Ultraviolet B radiation increases steady-state mRNA levels for cytokines and integrins in hairless mouse skin: modulation by topical tretinoin

Abstract

Chronically sun-damaged human skin has a wrinkled, aged appearance as a result of alterations in the dermal extracellular matrix. Secondary effectors such as cytokines and integrins may mediate the effects of UV radiation on the skin by regulating the synthesis of metalloproteinases and structural proteins including collagen.

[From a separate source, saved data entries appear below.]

Lemma parseToken_generateToken userId issued now :
  now <= issued + ChatAuth.sevenDays ->
  AuthRoute.parseToken (ChatAuth.generateToken userId issued) now =
  Some (JObject [("userId", JString userId);
                 ("exp", JNumber (issued + ChatAuth.sevenDays) 0)]).
Proof.
  intros Le. unfold AuthRoute.parseToken, ChatAuth.parseToken, ChatAuth.generateToken.
  rewrite decode_encode, parse_stringify_payload.
  assert (prop "exp" (JObject [("userId", JString userId);
                               ("exp", JNumber (issued + ChatAuth.sevenDays) 0)]) =
          Some (JNumber (issued + ChatAuth.sevenDays) 0)) as -> by reflexivity.
  cbn [ChatAuth.lt_now]. change (0 <=? 0) with true. cbv iota.
  rewrite Z.pow_0_r, Z.mul_1_r.
  by destruct (Z.ltb_spec (issued + ChatAuth.sevenDays) now); [lia|].
Qed.

Lemma bearer_token token :
  AuthRoute.bearer (Some ("Bearer " +:+ token)) = Some token.
Proof. reflexivity. Qed.

Lemma find_app_new {A} (f : A -> bool) l x :
  List.find f l = None -> f x = true -> List.find f (l ++ [x]) = Some x.
Proof.
  induction l as [|y l IH]; cbn; intros N T; [by rewrite T|].
  destruct (f y); [done|]. by apply IH.
Qed.

Lemma find_none_existsb {A} (f : A -> bool) l :
  existsb f l = false -> List.find f l = None.
Proof.
  induction l as [|y l IH]; cbn; [done|]. destruct (f y); [done|]. exact IH.
Qed.

Lemma existsb_find_none {A} (f : A -> bool) l :
  List.find f l = None -> existsb f l = false.
Proof.
  induction l as [|y l IH]; cbn; [done|]. destruct (f y); [done|]. exact IH.
Qed.

(** a registration with well-formed credentials, a free name and a fresh
    identifier *)
Lemma action_register_fresh st now newId shopId username password o a h :
  JsString.truthy shopId = true ->
  (2 <= utf16_length username <= 50)%nat ->
  (4 <= utf16_length password)%nat ->
  existsb (Db.has_id newId) (chatUser st) = false ->
  List.find (Db.same_user shopId username) (chatUser st) = None ->
  let request := mkRequest "POST" o a h
                   (Some (User.credentials "register" username password shopId)) in
  AuthRoute.action now newId request st =
  (value (jsonResponse
            (JObject [("success", JBool true); ("userId", JString newId);
                      ("username", JString username);
                      ("token", JString (ChatAuth.generateToken newId now))])
            201 request),
   mkStore (chatUser st ++ [ChatUser.mk newId shopId username (sha256_hex password) None true])
     (promptHistory st) (console st)).
Proof.
  intros Ts Lu Lp Fresh Free request.
  unfold request. rewrite action_credentials by done.
  change (String.eqb "register" "register") with true. cbv iota.
  unfold AuthRoute.handleRegister, Db.getChatUserByUsername, Db.createChatUser,
    AuthRoute.hashPassword, Db.chatUser_create, bind, try_catch, ret.
  cbn [as_string]. rewrite Free, Fresh, (existsb_find_none _ _ Free). reflexivity.
Qed.

(** the [check] with an unexpired token of [generateToken] for a stored,
    active user *)
Lemma loader_check_token st issued now o user :
  List.find (Db.has_id (ChatUser.id user)) (chatUser st) = Some user ->
  ChatUser.isActive user = true ->
  now <= issued + ChatAuth.sevenDays ->
  let check := mkRequest "GET" o
                 (Some ("Bearer " +:+ ChatAuth.generateToken (ChatUser.id user) issued))
                 (Some "check") None in
  AuthRoute.loader now check st =
  (value (jsonResponse
            (JObject [("authenticated", JBool true);
                      ("userId", JString (ChatUser.id user));
                      ("username", JString (ChatUser.username user));
                      ("currentPrompt", of_option_string (ChatUser.currentPrompt user))])
            200 check), st).
Proof.
  intros F A Le check. unfold AuthRoute.loader.
  change (String.eqb (method check) "OPTIONS") with false. cbv iota.
  change (action_param check) with (Some "check").
  rewrite bool_decide_eq_true_2 by done.
  change (authorization check) with
    (Some ("Bearer " +:+ ChatAuth.generateToken (ChatUser.id user) issued)).
  rewrite bearer_token, parseToken_generateToken by done.
  cbn [Json.truthy].
  change (prop "userId" _) with (Some (JString (ChatUser.id user))).
  unfold Db.getChatUserById, bind, try_catch, ret. cbn [as_string].
  by rewrite F, A.
Qed.

Lemma find_registered st newId shopId username passwordHash :
  existsb (Db.has_id newId) (chatUser st) = false ->
  let row := ChatUser.mk newId shopId username passwordHash None true in
  List.find (Db.has_id newId) (chatUser st ++ [row]) = Some row.
Proof.
  intros Fresh row. apply find_app_new; [by apply find_none_existsb|].
  unfold Db.has_id, row. cbn. apply String.eqb_refl.
Qed.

The aim of this study was to semiquantify the steady-state mRNA levels of interleukin-1α, tumor necrosis factor α, transforming growth factor β, collagenase, stromelysin, collagen, and integrins (α ₁ and α ₂ ) in the skin of hairless mice that were either treated with UV or concurrently treated with UV and topical tretinoin for 5 weeks. Total RNA was extracted from the skin of the mice, reverse transcribed to cDNA, and amplified by the polymerase chain reaction in the presence of ³² P-dCTP using gene-specific primers. Results were normalized relative to glyceraldehyde-3-phosphate dehydrogenase levels. Steady-state mRNA levels of the cytokines and integrins were increased by UV radiation. Concurrent UV and topical tretinoin treatment superinduced the expression of interleukin-1, increased α ₁ and decreased α ₂ integrin expression. Immunofluorescence analysis showed increased dermal localization of β ₁ integrin in UV and tretinoin treated skin. These results suggest that cytokines and integrins may be involved in the mechanism of photodamage.